My first attempts sounded like a Holiday Shoppe brochure. Stiff. Factual. PR ridden. Write this article in the free and easy, informative upbeat way you write your blog posts, but with normal GRAMMAR, I chastised myself, as I perspired over my keyboard. Lady writers do not sweat.I like reading of first hand experiences offered an author friend.

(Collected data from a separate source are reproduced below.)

(* ===== verification/Requests.v ===== *)
(** * Requests

    What the VFS, and the user of the control device, ask of a mounted file
    system: a [request] per method of the tables of [Tables.v], mounting and
    unmounting apart.  [handle] is the handler that serves it, [request_op] what
    it logs. *)

From S2P Require Import Prelude Prog TrTypes Kernel TrfsH Lookup Trdump Inode FileOps Super TrIoctl.
From S2P Require Import Ledger TrdumpSpec EndToEnd LogThms HandlerSpec IoctlThms Concur Actions.

Inductive request :=
(* inodes *)
| Create (dir dentry mode : Z) (excl : bool)
| Link (old dir new : ptr)
| Unlink (dir dentry : ptr)
| Symlink (dir dentry : ptr) (name : buffer)
| Mkdir (dir dentry mode : Z)
| Rmdir (dir dentry : ptr)
| Mknod (dir dentry mode dev : Z)
| Rename (old_dir old new_dir new : ptr)
| Lookup (dir dentry flags : Z)
| Readlink (dentry buf size : Z)
| GetLink (dentry inode done : ptr)
| Permission (inode mask : Z)
| Setattr (dentry : ptr) (ia : iattr)
| Getattr (mnt dentry stat : ptr)
| Setxattr (dentry : ptr) (name : bytes) (value size flags : Z)
| Getxattr (dentry : ptr) (name : bytes) (buf size : Z)
| Listxattr (dentry buf size : Z)
| Removexattr (dentry : ptr) (name : bytes)
(* files *)
| Llseek (file off whence : Z)
| Read (file buf count ppos : Z)
| Write (file : ptr) (buf : buffer) (count ppos : Z)
| Readdir (file ctx : ptr)
| Ioctl (file cmd arg : Z)
| CompatIoctl (file cmd arg : Z)
| Mmap (file vma : ptr)
| Open (inode file : ptr)
| Flush (file id : ptr)
| Release (inode file : ptr)
| Fsync (file start finish datasync : Z)
| Fasync (fd file flag : Z)
| ReadIter (iocb iter : ptr)
| WriteIter (iocb iter : ptr)
| PageFault (vma vmf : ptr)
| PageMkwrite (vma vmf : ptr)
| DirectIO (iocb iter pos : Z)
(* super blocks, inodes and dentries *)
| Statfs (dentry buf : ptr)
| Remount (sb flags : Z)
| UmountBegin (sb : ptr)
| AllocInode (sb : ptr)
| EvictInode (inode : ptr)
| DestroyInode (inode : ptr)
| NfsGetInode (sb ino generation : Z)
| Revalidate (dentry flags : Z)
| ReleaseDentry (dentry : ptr)
(* the control device *)
| Device (file cmd arg : Z).

Section Handle.
(** The magic number of the kernel's headers. *)
Variable magic : Z.

(** A handler that answers nothing answers 0. *)
Definition handle (r : request) : kprog Z :=
  match r with
  | Create dir dentry mode excl => trfs_create dir dentry mode excl
  | Link old dir new => trfs_link old dir new
  | Unlink dir dentry => trfs_unlink dir dentry
  | Symlink dir dentry name => trfs_symlink dir dentry name
  | Mkdir dir dentry mode => trfs_mkdir dir dentry mode
  | Rmdir dir dentry => trfs_rmdir dir dentry
  | Mknod dir dentry mode dev => trfs_mknod dir dentry mode dev
  | Rename od o nd n => trfs_rename od o nd n
  | Lookup dir dentry flags => trfs_lookup dir dentry flags
  | Readlink dentry buf size => trfs_readlink dentry buf size
  | GetLink dentry inode done => trfs_get_link dentry inode done
  | Permission inode mask => trfs_permission inode mask
  | Setattr dentry ia => trfs_setattr dentry ia
  | Getattr mnt dentry stat => trfs_getattr mnt dentry stat
  | Setxattr dentry name value size flags => trfs_setxattr dentry name value size flags
  | Getxattr dentry name buf size => trfs_getxattr dentry name buf size
  | Listxattr dentry buf size => trfs_listxattr dentry buf size
  | Removexattr dentry name => trfs_removexattr dentry name
  | Llseek file off whence => trfs_file_llseek file off whence
  | Read file buf count ppos => trfs_read file buf count ppos
  | Write file buf count ppos => trfs_write file buf count ppos
  | Readdir file ctx => trfs_readdir file ctx
  | Ioctl file cmd arg => trfs_unlocked_ioctl file cmd arg
  | CompatIoctl file cmd arg => trfs_compat_ioctl file cmd arg
  | Mmap file vma => trfs_mmap file vma
  | Open inode file => trfs_open inode file
  | Flush file id => trfs_flush file id
  | Release inode file => trfs_file_release inode file
  | Fsync file start finish datasync => trfs_fsync file start finish datasync
  | Fasync fd file flag => trfs_fasync fd file flag
  | ReadIter iocb iter => trfs_read_iter iocb iter
  | WriteIter iocb iter => trfs_write_iter iocb iter
  | PageFault vma vmf => trfs_fault vma vmf
  | PageMkwrite vma vmf => trfs_page_mkwrite vma vmf
  | DirectIO iocb iter pos => trfs_direct_IO iocb iter pos
  | Statfs dentry buf => trfs_statfs magic dentry buf
  | Remount sb flags => trfs_remount_fs sb flags
  | UmountBegin sb => trfs_umount_begin sb;; mret 0
  | AllocInode sb => trfs_alloc_inode sb
  | EvictInode inode => trfs_evict_inode inode;; mret 0
  | DestroyInode inode => trfs_destroy_inode inode;; mret 0
  | NfsGetInode sb ino generation => trfs_nfs_get_inode sb ino generation
  | Revalidate dentry flags => trfs_d_revalidate dentry flags
  | ReleaseDentry dentry => trfs_d_release dentry;; mret 0
  | Device file cmd arg => tr_ioctl file cmd arg
  end.
End Handle.

(** ** What a request logs *)

Section Logged.
Variable w : kworld.
Definition path_at (d : ptr) : bytes := default [] (path_of w d).

(** The operation, with the file's flags and the answer, and where its super
    block is taken from. *)
Definition request_op (r : request) (flags err : Z) : option (sb_source * op) :=
  match r with
  | Create dir d mode _ => Some (Of_inode dir, Op FCREAT d 0 mode err nullbuf 0 (path_at d) [])
  | Link old _ new =>
      Some (Of_dentry old, Op LINK old 0 0 err (Buffer new []) 0 (path_at old) (path_at new))
  | Unlink dir d => Some (Of_inode dir, Op UNLINK d 0 0 err nullbuf 0 (path_at d) [])
  | Symlink _ d name =>
      Some (Of_dentry d, Op SYMLINK d 0 0 err name (int32 (strlen (b_data name))) (path_at d) [])
  | Mkdir dir d mode => Some (Of_inode dir, Op DCREAT d 0 mode err nullbuf 0 (path_at d) [])
  | Rmdir dir d => Some (Of_inode dir, Op UNLINK d 0 0 err nullbuf 0 (path_at d) [])
  | Rename _ o _ n =>
      Some (Of_dentry o, Op RENAME o 0 0 err (Buffer n []) 0 (path_at o) (path_at n))
  | Write f buf count _ =>
      let d := dentry_of w f in
      Some (Of_dentry d, Op FWRITE d flags 0 err buf (int32 count) (path_at d) [])
  | _ => None
  end.

(** What a critical section of a request may be: its operation is logged; the
    mask is set, or read. *)
Definition serves (r : request) (x : option action) : Prop :=
  match x with
  | Some (Logs g o) => exists flags err, request_op r flags err = Some (g, o)
  | Some (Masks _) => exists f arg, r = Device f TR_SET_BMAP arg
  | None => exists f arg, r = Device f TR_GET_BMAP arg
  end.

(** What it returns: what it logged, if it logs. *)
Definition answers_with (r : request) (x : option (option action)) (v : Z) : Prop :=
  match x with
  | Some (Some (Logs _ o)) => v = op_err o
  | Some _ => True
  | None => request_op r 0 0 = None
  end.

Definition effect (x : option action) (a a' : lstate) : Prop :=
  match x with Some x => action_eff x a a' | None => a' = a end.

(** ** What the requests rely on *)

(** The dentry of a symbolic link to be made has no inode yet: [fresh] tells
    which one it is to get, of this mount. *)
Definition will_have (sb : ptr) (fresh : ptr -> option ptr) (d i : ptr) : Prop :=
  good_ptr d /\ fresh d = Some i /\ good_ptr i /\ sb_of w i = sb.

(** Where the super block of a logged operation is found. *)
Definition source_ok (sb : ptr) (fresh : ptr -> option ptr) (r : request) (g : sb_source) : Prop :=
  match r with
  | Symlink _ d _ => exists i, will_have sb fresh d i
  | _ => sb_found w sb g
  end.

Definition request_ok (sb : ptr) (fresh : ptr -> option ptr) (r : request) : Prop :=
  forall flags err g o, request_op r flags err = Some (g, o) ->
    source_ok sb fresh r g /\ op_sound w o.

(** The kernel while requests are served: memory to spare and writes that
    complete; memory that is in use is not handed out again; and the dentry of
    a symbolic link to be made, whose directory is locked, gets its inode once
    and keeps it. *)
Definition steady (page : ptr) (fresh : ptr -> option ptr) (h : khist) (e : event ksig) : Prop :=
  match e with
  | Ev c r =>
    match c return kreply c -> Prop with
    | kmalloc _ => fun r => fst r <> page
    | load F_d_inode d => fun r => forall i, fresh d = Some i ->
        (r = NULL \/ r = i) /\ (Ev (S := ksig) (load F_d_inode d) i ∈ h -> r = i)
    | _ => fun _ => True
    end r
  end.

Definition serving_ok (page : ptr) (fresh : ptr -> option ptr) (h : khist) (e : event ksig) : Prop :=
  kernel_ok_resourceful w h e /\ steady page fresh h e.
End Logged.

Here is my first Title and opening paragraph:

Destination Unknown – Bring Your Bikini

It was a magical mystery tour, a 50th birthday long haul surprise printed on a faux boarding pass – “Destination unknown, bring your bikini”. I covered all bases during the three month build up and bought five.


Here’s my second:
My Treasure Island: Gili Trewangan

 We cruised onto the brilliant-cut aquamarine welcome mat of Gili Trewangan, on a sun kissed day in June. Gili T (as the locals call it) is one of three tiny coral atolls, dotted ellipsis like in the temperate Bali Sea, on the northwestern tip of Lombok.

Yada yada.

I wrote descriptive scenes of arriving at our luxury accommodation. How the bathroom was actually a walled garden and offered a birdwatcher and bathers paradise in one. How the only taxis were hauled by pint sized ponies. How I was massaged in the garden beside a giggling french woman. How the surprises kept unfolding and our hosts kept delighting.

 I had conversations with locals. And studied the wildlife.

Girlfriends arrived from the other side of the world.(Yeah try writing a concise sentence about that!).

I had an amazing time.I have a digital album of photos.


Before I started (my article) I contacted my journalist mate Steve B and asked for his favourite travel writers. I would become them via reading-osmosis (it’s a new thing DA). I hoofed it to the library. And read weighty tomes in the bath. I left the ones that bored me and tried to absorb the ones that delighted. At the same time I read every travel article I could find. In newspapers. Magazines. Online. I read ‘tips for travel writers’. ‘Do’s and Don’ts’. You name it I read it.

I was prepared. Yet I wasn't.

I had an amazing time. I repeat. I just wanted to write about it. In a saleable format. No matter, I will go back to it. One day. And you’ll read it here. Love letters are like that. They turn up in odd places. And often they’re free.